Consider the chart of the S&P:
You can see here that the correction began on Thursday 2nd September 2021 after the all-time record high of 4537. The initial drop was a fairly slow 4% which took the market down to a support level at 4353. From this point there was a mini rally which petered out and the index broke down through that support on Thursday (30/9/21). On Friday the market rallied strongly to test the previous support level (which had now become a resistance level) at 4353. During Friday the bears were able to push the market down to an intraday low at 4288, but from there it made a convincing “double bottom” and rallied strongly.
The market action that we are seeing here is that of a “reluctant correction” where there has been much bullish talk of “buying the dip” and a considerable response by the bulls, including a small rally. This should be compared with the more normal 9,6% correction which took place a year ago in the 14 trading days between 2nd and 23rd September 2020. In that case the bears gained complete (temporary) domination and there was little or no talk of buying the dip.
International markets, led by Wall Street are dominated by the alternating emotions of fear and greed and the transitions between them. These are sometimes also characterised as “risk-off” and “risk-on”. During a bear trend 80% of investors are negative and only 20% are positive and vice versa. Our sense of the current correction in the S&P500 is that about 55% of investors are negative while 45% are positive – which accounts for its sluggish progress. Of course, it is always possible for negative sentiment to gain momentum, especially if there is unexpected bad news, but in the absence of that, our view remains that this correction is now losing downward momentum.

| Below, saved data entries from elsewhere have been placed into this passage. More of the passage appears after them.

(** X19: opening a section while another one is open closes that one but
    does not turn its arrow back: in a reachable state with section [a]
    expanded, toggling a different section [b] leaves [b] expanded, [a]
    collapsed, and the animation of [a] still at 1.  Toggling the expanded
    section itself collapses it and turns its arrow back, and a reset turns
    every arrow back. *)
Theorem collapsed_section_keeps_arrow (x : App) (a b : SectionKey) :
  app_reachable x -> expandedSection (view x) = Some a -> a <> b ->
  let switched := view (app_step x (Toggle b)) in
  let closed := view (app_step x (Toggle a)) in
  let cleared := view (app_step x (Core ResetForm)) in
  expandedSection switched = Some b
  /\ animations switched b = 1 /\ animations switched a = 1
  /\ expandedSection closed = None /\ animations closed a = 0
  /\ expandedSection cleared = None /\ (forall s, animations cleared s = 0).
Proof.
  intros [es ->] E N.
  assert (view_ok (view (app_run app_initial es))) as [O _].
  { apply app_run_view_ok. split; [discriminate | by left]. }
  cbv zeta. cbn [app_step view]. unfold toggleSection. rewrite E.
  cbn [expandedSection animations].
  rewrite (bool_decide_eq_false_2 (Some a = Some b)) by congruence.
  rewrite (bool_decide_eq_true_2 (Some a = Some a)) by reflexivity.
  rewrite !(bool_decide_eq_true_2 (Some b = Some b)) by reflexivity.
  rewrite (bool_decide_eq_true_2 (b = b)) by reflexivity.
  rewrite (bool_decide_eq_false_2 (a = b)) by exact N.
  rewrite (bool_decide_eq_true_2 (a = a)) by reflexivity.
  rewrite (bool_decide_eq_false_2 (None = Some a)) by discriminate.
  repeat split. by apply O.
Qed.

Lemma collapsed_section_keeps_arrow_witness :
  expandedSection (view (app_run app_initial [Toggle SecCoupon])) = Some SecCoupon
  /\ expandedSection
       (view (app_step (app_run app_initial [Toggle SecCoupon]) (Toggle SecTax)))
     = Some SecTax
  /\ animations
       (view (app_step (app_run app_initial [Toggle SecCoupon]) (Toggle SecTax)))
       SecCoupon = 1.
Proof.
  assert (app_reachable (app_run app_initial [Toggle SecCoupon])) as R
    by (by eexists).
  split; [reflexivity|].
  destruct (collapsed_section_keeps_arrow _ SecCoupon SecTax R eq_refl)
    as (H1 & _ & H2 & _); [discriminate|].
  split; [exact H1 | exact H2].
Defined.

(** ** Currency symbols and the breakdown shown *)

(** [CURRENCIES] (lines 76-84): the symbol of each currency code. *)
Definition CURRENCIES : list (string * string) :=
  [("USD", "$"); ("EUR", "€"); ("GBP", "£"); ("JPY", "¥"); ("CNY", "¥");
   ("CAD", "CA$"); ("AUD", "A$")].

(** [CURRENCIES[code].symbol] for a code that is a key of the table. *)
Fixpoint lookup_symbol (table : list (string * string)) (code : string)
    : option string :=
  match table with
  | [] => None
  | (c, s) :: rest => if String.eqb c code then Some s else lookup_symbol rest code
  end.

Definition symbol_of (code : string) : option string :=
  lookup_symbol CURRENCIES code.

(** The buttons of the currency selector (lines 393-411): one per key. *)
Definition currency_codes : list string := map fst CURRENCIES.

(** The events the screen can produce: a currency is only ever selected
    through one of its buttons. *)
Definition from_ui (e : Event) : Prop :=
  match e with
  | SetCurrency c => c ∈ currency_codes
  | _ => True
  end.

Definition ui_reachable (st : State) : Prop :=
  exists es, Forall from_ui es /\ st = run initial es.

(** A piece of displayed text: literal characters, or the decimal text of
    a number (the conversion of a number to text is not modelled). *)
Inductive Part : Type :=
  | Lit (s : string)
  | Num (n : num).

Definition Text : Type := list Part.

(** [formatCurrency] (lines 356-359), given the symbol of the selected
    currency; [None] stands for [null]. *)
Definition formatCurrency (symbol : string) (amount : option num) : Text :=
  match amount with
  | None => []
  | Some a => [Lit symbol; Num a]
  end.

(** Whether a number is falsy: 0 and [NaN] are. *)
Definition falsy (n : num) : bool :=
  match n with
  | NaN => true
  | Inf _ => false
  | Fin q => Qis0 q
  end.

Record Row : Type := mkRow { label : string; value : Text }.

(** [breakdownDisplay] (lines 362-375); [None] stands for [null]. *)
Definition breakdownDisplay (symbol : string) (r : Results) : option (list Row) :=
  match res_finalPrice r with
  | None => None
  | Some fp =>
      if falsy fp then None
      else
        let b := res_breakdown r in
        let line (lbl sign : string) (amount : num) : option Row :=
          if gt amount (of_Z 0)
          then Some {| label := lbl;
                       value := Lit sign :: formatCurrency symbol (Some amount) |}
          else None in
        Some (omap id
          [ Some {| label := "Original Price";
                    value := formatCurrency symbol (Some (Breakdown.basePrice b)) |};
            line "Discount" "-" (Breakdown.discountAmount b);
            line "Coupon" "-" (Breakdown.couponAmount b);
            line "Buy X Get Y" "-" (Breakdown.promotionAmount b);
            line "Spend & Save" "-" (Breakdown.spendSaveAmount b);
            line "Shipping" "+" (Breakdown.shippingFee b);
            line "Tax" "+" (Breakdown.taxAmount b) ])
  end.

(** What evaluating a piece of the screen gives: its content, or a
    [TypeError]. *)
Inductive Outcome (A : Type) : Type :=
  | Rendered (a : A)
  | Throws.
Arguments Rendered {A} a.
Arguments Throws {A}.

Record ResultsBlock : Type := mkBlock {
  block_finalPrice : Text;
  block_savings : Text;
  block_rows : list Row
}.

(** The results block (lines 581-619): nothing while the final price is
    [null]; otherwise the two formatted prices and one line per element of
    [breakdownDisplay], on which [map] is called without a check. *)
Definition resultsBlock (symbol : string) (r : Results) : Outcome (option ResultsBlock) :=
  match res_finalPrice r with
  | None => Rendered None
  | Some _ =>
      match breakdownDisplay symbol r with
      | None => Throws
      | Some rows =>
          Rendered (Some
            {| block_finalPrice := formatCurrency symbol (res_finalPrice r);
               block_savings := formatCurrency symbol (res_totalSavings r);
               block_rows := rows |})
      end
  end.

(** The labels of the breakdown, in the order of the source. *)
Definition breakdown_labels : list string :=
  ["Original Price"; "Discount"; "Coupon"; "Buy X Get Y"; "Spend & Save";
   "Shipping"; "Tax"].

#[global] Instance falsy_same : Proper (same ==> eq) falsy.
Proof.
  intros a b H. destruct a, b; simpl in H; try tauto; try reflexivity.
  simpl. by rewrite H.
Qed.

(** X20: after a successful calculation the results block can be drawn
    exactly when the final price is neither 0 nor [NaN]: when it is 0 (the
    discounts cover the whole price) or [NaN], [breakdownDisplay] is
    [null] while the block is shown, and drawing it throws. *)
Theorem resultsBlock_throws_on_zero
    (st : State) (now : Z) (stamp symbol : string) :
  valid (form st) = true ->
  let st' := calculateFinalPrice now stamp st in
  (falsy (finalPrice (evaluate (form st))) = true ->
   resultsBlock symbol (calculationResults st') = Throws)
  /\ (falsy (finalPrice (evaluate (form st))) = false ->
      exists rows,
        breakdownDisplay symbol (calculationResults st') = Some rows
        /\ resultsBlock symbol (calculationResults st')
           = Rendered (Some
               {| block_finalPrice :=
                    [Lit symbol; Num (finalPrice (evaluate (form st)))];
                  block_savings :=
                    [Lit symbol; Num (totalSavings (evaluate (form st)))];
                  block_rows := rows |})).
Proof.
  intros V. cbv zeta. rewrite calculate_valid by exact V.
  cbn [calculationResults]. unfold resultsBlock, breakdownDisplay, results_of.
  cbn [res_finalPrice res_totalSavings res_breakdown].
  split; intros F; rewrite F; [reflexivity|].
  eexists. split; reflexivity.
Qed.

Lemma resultsBlock_throws_on_zero_witness :
  valid (form (state_of form_coupon_over)) = true
  /\ falsy (finalPrice (evaluate (form (state_of form_coupon_over)))) = true
  /\ resultsBlock "$"
       (calculationResults (calculateFinalPrice 1 "t" (state_of form_coupon_over)))
     = Throws.
Proof.
  assert (valid (form (state_of form_coupon_over)) = true) as V
    by (vm_compute; reflexivity).
  assert (falsy (finalPrice (evaluate (form (state_of form_coupon_over)))) = true)
    as F by (vm_compute; reflexivity).
  split; [exact V|]. split; [exact F|].
  destruct (resultsBlock_throws_on_zero (state_of form_coupon_over) 1 "t" "$" V)
    as [T _].
  exact (T F).
Defined.

Lemma line_rows (symbol : string) (lines : list (string * string * num)) :
  let line (x : string * string * num) : option Row :=
    let '(lbl, sign, amount) := x in
    if gt amount (of_Z 0)
    then Some {| label := lbl;
                 value := Lit sign :: formatCurrency symbol (Some amount) |}
    else None in
  let rows := omap line lines in
  map label rows `sublist_of` map (fun x => fst (fst x)) lines
  /\ Forall (fun row => exists lbl sign amount,
               (lbl, sign, amount) ∈ lines
               /\ row = {| label := lbl; value := [Lit sign; Lit symbol; Num amount] |}
               /\ gt amount (of_Z 0) = true) rows.
Proof.
  cbv zeta. induction lines as [|[[lbl sign] amount] lines [IH1 IH2]].
  - split; constructor.
  - cbn [omap list_omap map fst]. destruct (gt amount (of_Z 0)) eqn:G.
    + split.
      * cbn [map label]. by apply sublist_skip.
      * constructor.
        -- exists lbl, sign, amount. repeat split; [apply list_elem_of_here | exact G].
        -- eapply Forall_impl; [exact IH2|].
           intros row (l & s & a & H & E & P). exists l, s, a.
           repeat split; try assumption. by apply list_elem_of_further.
    + split.
      * by apply sublist_cons.
      * eapply Forall_impl; [exact IH2|].
        intros row (l & s & a & H & E & P). exists l, s, a.
        repeat split; try assumption. by apply list_elem_of_further.
Qed.

(** X21: whenever [breakdownDisplay] yields rows, the first is the
    "Original Price" row with the base price, whatever its value; every
    other row shows an amount that is greater than 0, signed "-" for the
    four deductions and "+" for shipping and tax; and the labels appear in
    the order Original Price, Discount, Coupon, Buy X Get Y, Spend & Save,
    Shipping, Tax, each at most once.  So a deduction of 0, a negative or
    a [NaN] amount is never listed. *)
Theorem breakdownDisplay_rows (symbol : string) (r : Results) (rows : list Row) :
  breakdownDisplay symbol r = Some rows ->
  exists rest,
    rows = {| label := "Original Price";
              value := [Lit symbol; Num (Breakdown.basePrice (res_breakdown r))] |}
           :: rest
    /\ map label rows `sublist_of` breakdown_labels
    /\ (length rows <= 7)%nat
    /\ Forall (fun row => exists sign amount,
                 value row = [Lit sign; Lit symbol; Num amount]
                 /\ gt amount (of_Z 0) = true
                 /\ (sign = "-" \/ sign = "+")) rest.
Proof.
  unfold breakdownDisplay.
  destruct (res_finalPrice r) as [fp|]; [|discriminate].
  destruct (falsy fp); [discriminate|].
  intros [= <-].
  set (b := res_breakdown r).
  set (lines := [("Discount", "-", Breakdown.discountAmount b);
     ("Coupon", "-", Breakdown.couponAmount b);
     ("Buy X Get Y", "-", Breakdown.promotionAmount b);
     ("Spend & Save", "-", Breakdown.spendSaveAmount b);
     ("Shipping", "+", Breakdown.shippingFee b);
     ("Tax", "+", Breakdown.taxAmount b)]).
  pose proof (line_rows symbol lines) as [SL F]. cbv zeta in SL, F.
  set (rest := omap _ lines) in SL, F.
  exists rest. split; [reflexivity|].
  split; [|split].
  - change (map label ({| label := "Original Price";
        value := formatCurrency symbol (Some (Breakdown.basePrice b)) |} :: rest)
      `sublist_of` "Original Price" :: map (fun x => fst (fst x)) lines).
    cbn [map label]. by apply sublist_skip.
  - apply sublist_length in SL. rewrite !length_map in SL.
    change (S (length rest) <= 7)%nat. cbn [length lines] in SL. lia.
  - eapply Forall_impl; [exact F|].
    intros row (l & s & a & H & -> & P). exists s, a.
    split; [reflexivity|]. split; [exact P|].
    repeat (apply elem_of_cons in H as [H|H]; [injection H as _ -> _; auto|]).
    by apply elem_of_nil in H.
Qed.

Lemma breakdownDisplay_rows_witness :
  exists rows,
    breakdownDisplay "$" (results_of (evaluate form_buy2_get1)) = Some rows
    /\ exists rest,
         rows = {| label := "Original Price";
                   value := [Lit "$"; Num (Breakdown.basePrice
                     (res_breakdown (results_of (evaluate form_buy2_get1))))] |}
                :: rest
         /\ map label rows `sublist_of` breakdown_labels
         /\ (length rows <= 7)%nat
         /\ Forall (fun row => exists sign amount,
                      value row = [Lit sign; Lit "$"; Num amount]
                      /\ gt amount (of_Z 0) = true
                      /\ (sign = "-" \/ sign = "+")) rest.
Proof.
  destruct (breakdownDisplay "$" (results_of (evaluate form_buy2_get1)))
    as [rows|] eqn:E; [|vm_compute in E; discriminate].
  exists rows. split; [reflexivity|].
  exact (breakdownDisplay_rows "$" _ rows E).
Defined.

Lemma currency_codes_have_symbols (c : string) :
  c ∈ currency_codes -> is_Some (symbol_of c).
Proof.
  unfold currency_codes, CURRENCIES. cbn [map fst]. intros H.
  repeat (apply elem_of_cons in H as [->|H]; [by eexists|]).
  by apply elem_of_nil in H.
Qed.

Economists in the US predicted that consumer spending would rise by 0,6% in August whereas in fact it rebounded by 0,8%. This is a large jump from the decline of 0,1% in the previous month. The decline in COVID-19 cases is resulting in better consumer confidence. Inflation remained high during the month and has yet to show any signs of the decline which both the Federal Reserve Bank and the President have confidently predicted. Personal consumption expenditure (PCE) prices increased 0,3% in August (the same as in July).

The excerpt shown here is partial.